- DIRECTIONS:
Copy verbatim the block of lines in the entries below whose first line contains "Definition pg_bulk_soft_delete tk" and whose last line contains "if negb (bool_decide". Leave out all other lines.

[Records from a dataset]
__________________________________________________

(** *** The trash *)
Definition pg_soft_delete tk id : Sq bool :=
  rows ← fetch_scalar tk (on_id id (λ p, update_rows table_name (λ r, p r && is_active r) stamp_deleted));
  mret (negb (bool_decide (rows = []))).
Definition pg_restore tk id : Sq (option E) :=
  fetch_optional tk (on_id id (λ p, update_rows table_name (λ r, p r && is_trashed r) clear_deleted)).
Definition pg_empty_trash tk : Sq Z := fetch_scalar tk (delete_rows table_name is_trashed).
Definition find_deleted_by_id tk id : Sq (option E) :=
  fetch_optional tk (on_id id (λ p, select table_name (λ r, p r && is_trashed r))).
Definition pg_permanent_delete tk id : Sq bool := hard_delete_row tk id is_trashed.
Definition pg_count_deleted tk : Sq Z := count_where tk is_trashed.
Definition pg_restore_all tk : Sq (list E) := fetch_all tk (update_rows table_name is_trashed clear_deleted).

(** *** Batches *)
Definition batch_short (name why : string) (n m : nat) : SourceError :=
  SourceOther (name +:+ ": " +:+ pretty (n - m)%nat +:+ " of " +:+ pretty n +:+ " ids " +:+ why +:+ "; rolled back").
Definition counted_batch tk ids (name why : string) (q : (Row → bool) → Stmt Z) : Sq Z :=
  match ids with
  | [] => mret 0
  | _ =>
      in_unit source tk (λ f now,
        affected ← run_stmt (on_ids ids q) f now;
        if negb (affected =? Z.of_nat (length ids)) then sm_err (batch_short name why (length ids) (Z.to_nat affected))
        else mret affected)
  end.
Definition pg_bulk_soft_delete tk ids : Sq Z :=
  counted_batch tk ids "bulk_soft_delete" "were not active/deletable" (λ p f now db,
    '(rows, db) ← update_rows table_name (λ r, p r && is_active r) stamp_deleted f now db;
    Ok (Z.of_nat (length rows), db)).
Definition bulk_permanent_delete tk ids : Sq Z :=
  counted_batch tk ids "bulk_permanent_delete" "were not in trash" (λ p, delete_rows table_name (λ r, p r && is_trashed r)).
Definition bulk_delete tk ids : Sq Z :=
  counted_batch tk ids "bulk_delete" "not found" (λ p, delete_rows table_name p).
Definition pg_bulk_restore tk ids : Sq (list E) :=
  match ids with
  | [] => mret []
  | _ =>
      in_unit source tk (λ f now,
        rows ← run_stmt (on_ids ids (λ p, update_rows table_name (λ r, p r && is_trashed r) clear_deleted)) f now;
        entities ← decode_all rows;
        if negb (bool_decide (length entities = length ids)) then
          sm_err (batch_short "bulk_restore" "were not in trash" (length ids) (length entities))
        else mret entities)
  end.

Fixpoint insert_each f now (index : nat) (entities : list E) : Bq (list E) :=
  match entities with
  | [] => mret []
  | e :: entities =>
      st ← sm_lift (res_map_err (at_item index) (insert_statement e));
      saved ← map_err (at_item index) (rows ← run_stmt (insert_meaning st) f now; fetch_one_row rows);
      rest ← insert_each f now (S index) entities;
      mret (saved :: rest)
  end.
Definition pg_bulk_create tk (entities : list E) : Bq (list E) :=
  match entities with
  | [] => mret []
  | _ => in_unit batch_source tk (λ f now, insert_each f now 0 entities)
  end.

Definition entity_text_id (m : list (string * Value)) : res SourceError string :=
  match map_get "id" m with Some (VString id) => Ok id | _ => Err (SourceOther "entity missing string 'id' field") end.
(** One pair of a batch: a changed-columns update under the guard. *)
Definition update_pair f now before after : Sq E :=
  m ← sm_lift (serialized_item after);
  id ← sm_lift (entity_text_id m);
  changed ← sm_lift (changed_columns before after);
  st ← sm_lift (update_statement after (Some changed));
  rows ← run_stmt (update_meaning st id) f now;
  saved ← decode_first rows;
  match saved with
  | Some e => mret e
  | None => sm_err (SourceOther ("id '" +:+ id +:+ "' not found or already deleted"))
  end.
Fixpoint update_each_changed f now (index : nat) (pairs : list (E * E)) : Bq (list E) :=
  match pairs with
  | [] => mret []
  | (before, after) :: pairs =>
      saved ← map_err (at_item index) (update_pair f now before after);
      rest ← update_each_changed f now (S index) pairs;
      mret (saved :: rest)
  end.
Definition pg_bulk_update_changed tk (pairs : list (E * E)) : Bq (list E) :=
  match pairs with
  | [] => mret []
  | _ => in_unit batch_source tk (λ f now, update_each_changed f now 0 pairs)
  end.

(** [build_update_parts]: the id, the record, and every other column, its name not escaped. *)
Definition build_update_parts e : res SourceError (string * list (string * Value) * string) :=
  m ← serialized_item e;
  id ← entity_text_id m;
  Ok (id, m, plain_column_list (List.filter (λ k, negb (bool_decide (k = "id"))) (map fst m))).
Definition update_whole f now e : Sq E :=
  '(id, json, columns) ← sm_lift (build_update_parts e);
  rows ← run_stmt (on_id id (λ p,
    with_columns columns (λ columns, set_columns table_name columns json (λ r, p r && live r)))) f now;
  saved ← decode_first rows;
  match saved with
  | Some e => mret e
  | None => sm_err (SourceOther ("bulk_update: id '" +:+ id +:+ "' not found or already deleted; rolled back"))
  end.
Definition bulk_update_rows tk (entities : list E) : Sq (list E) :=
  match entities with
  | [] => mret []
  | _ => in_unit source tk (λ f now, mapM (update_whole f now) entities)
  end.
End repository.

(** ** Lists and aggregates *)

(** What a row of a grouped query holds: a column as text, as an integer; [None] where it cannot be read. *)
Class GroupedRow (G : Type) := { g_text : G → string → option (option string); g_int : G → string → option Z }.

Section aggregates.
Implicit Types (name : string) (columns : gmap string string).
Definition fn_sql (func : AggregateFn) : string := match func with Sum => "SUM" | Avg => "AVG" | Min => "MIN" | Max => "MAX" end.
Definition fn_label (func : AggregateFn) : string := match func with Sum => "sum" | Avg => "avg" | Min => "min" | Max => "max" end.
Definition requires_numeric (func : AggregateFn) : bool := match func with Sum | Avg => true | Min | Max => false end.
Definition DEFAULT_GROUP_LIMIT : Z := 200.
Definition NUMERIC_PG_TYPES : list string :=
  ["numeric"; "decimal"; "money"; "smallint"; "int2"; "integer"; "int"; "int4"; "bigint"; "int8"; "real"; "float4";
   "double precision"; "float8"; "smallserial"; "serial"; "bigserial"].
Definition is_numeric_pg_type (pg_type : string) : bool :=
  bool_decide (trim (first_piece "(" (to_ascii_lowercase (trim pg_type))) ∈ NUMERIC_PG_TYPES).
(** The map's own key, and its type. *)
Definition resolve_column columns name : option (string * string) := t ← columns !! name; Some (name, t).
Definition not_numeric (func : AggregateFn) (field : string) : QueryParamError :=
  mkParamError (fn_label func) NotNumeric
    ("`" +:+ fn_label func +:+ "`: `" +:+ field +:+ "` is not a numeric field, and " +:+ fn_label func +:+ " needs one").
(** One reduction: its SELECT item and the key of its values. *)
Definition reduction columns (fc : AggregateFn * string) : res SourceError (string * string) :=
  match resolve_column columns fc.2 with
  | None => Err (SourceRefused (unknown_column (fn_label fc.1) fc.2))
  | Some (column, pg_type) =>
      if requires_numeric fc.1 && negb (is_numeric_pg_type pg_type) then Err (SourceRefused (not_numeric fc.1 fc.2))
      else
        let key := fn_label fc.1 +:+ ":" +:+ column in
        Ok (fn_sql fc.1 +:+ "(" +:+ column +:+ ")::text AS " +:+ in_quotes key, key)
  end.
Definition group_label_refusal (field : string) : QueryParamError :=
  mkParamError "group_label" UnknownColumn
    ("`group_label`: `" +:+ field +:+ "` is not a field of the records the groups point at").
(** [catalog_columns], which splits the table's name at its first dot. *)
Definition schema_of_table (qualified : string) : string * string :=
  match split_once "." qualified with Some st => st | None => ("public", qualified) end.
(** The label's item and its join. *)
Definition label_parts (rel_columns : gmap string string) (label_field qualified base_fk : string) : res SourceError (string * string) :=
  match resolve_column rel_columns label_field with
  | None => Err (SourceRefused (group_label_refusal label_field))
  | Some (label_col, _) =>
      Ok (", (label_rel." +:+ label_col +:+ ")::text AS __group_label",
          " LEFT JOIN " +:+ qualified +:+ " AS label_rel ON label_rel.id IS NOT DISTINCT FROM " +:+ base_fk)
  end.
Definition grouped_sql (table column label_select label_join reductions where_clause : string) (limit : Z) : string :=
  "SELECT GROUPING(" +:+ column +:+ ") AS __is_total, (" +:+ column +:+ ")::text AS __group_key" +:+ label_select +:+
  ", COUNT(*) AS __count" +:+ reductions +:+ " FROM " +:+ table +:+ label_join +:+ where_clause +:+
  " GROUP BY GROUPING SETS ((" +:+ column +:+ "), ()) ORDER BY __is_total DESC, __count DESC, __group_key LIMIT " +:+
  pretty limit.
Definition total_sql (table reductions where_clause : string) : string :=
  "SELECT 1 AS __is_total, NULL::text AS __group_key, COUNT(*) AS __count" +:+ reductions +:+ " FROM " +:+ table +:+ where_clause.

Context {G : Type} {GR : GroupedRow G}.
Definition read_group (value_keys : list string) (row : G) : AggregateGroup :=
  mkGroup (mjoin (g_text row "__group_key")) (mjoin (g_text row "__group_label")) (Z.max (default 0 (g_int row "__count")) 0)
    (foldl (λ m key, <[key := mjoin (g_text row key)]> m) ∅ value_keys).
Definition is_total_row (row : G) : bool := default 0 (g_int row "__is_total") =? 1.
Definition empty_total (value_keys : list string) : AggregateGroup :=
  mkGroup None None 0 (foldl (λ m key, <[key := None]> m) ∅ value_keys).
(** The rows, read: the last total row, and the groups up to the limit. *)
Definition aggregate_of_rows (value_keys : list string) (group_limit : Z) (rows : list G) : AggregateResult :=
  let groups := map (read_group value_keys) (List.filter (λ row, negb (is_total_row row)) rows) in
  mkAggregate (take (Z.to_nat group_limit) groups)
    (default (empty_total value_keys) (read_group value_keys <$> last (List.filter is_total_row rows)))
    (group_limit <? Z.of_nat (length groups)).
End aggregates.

__________________________________________________

- SOLUTION BELOW:
Definition pg_bulk_soft_delete tk ids : Sq Z :=
  counted_batch tk ids "bulk_soft_delete" "were not active/deletable" (λ p f now db,
    '(rows, db) ← update_rows table_name (λ r, p r && is_active r) stamp_deleted f now db;
    Ok (Z.of_nat (length rows), db)).
Definition bulk_permanent_delete tk ids : Sq Z :=
  counted_batch tk ids "bulk_permanent_delete" "were not in trash" (λ p, delete_rows table_name (λ r, p r && is_trashed r)).
Definition bulk_delete tk ids : Sq Z :=
  counted_batch tk ids "bulk_delete" "not found" (λ p, delete_rows table_name p).
Definition pg_bulk_restore tk ids : Sq (list E) :=
  match ids with
  | [] => mret []
  | _ =>
      in_unit source tk (λ f now,
        rows ← run_stmt (on_ids ids (λ p, update_rows table_name (λ r, p r && is_trashed r) clear_deleted)) f now;
        entities ← decode_all rows;
        if negb (bool_decide (length entities = length ids)) then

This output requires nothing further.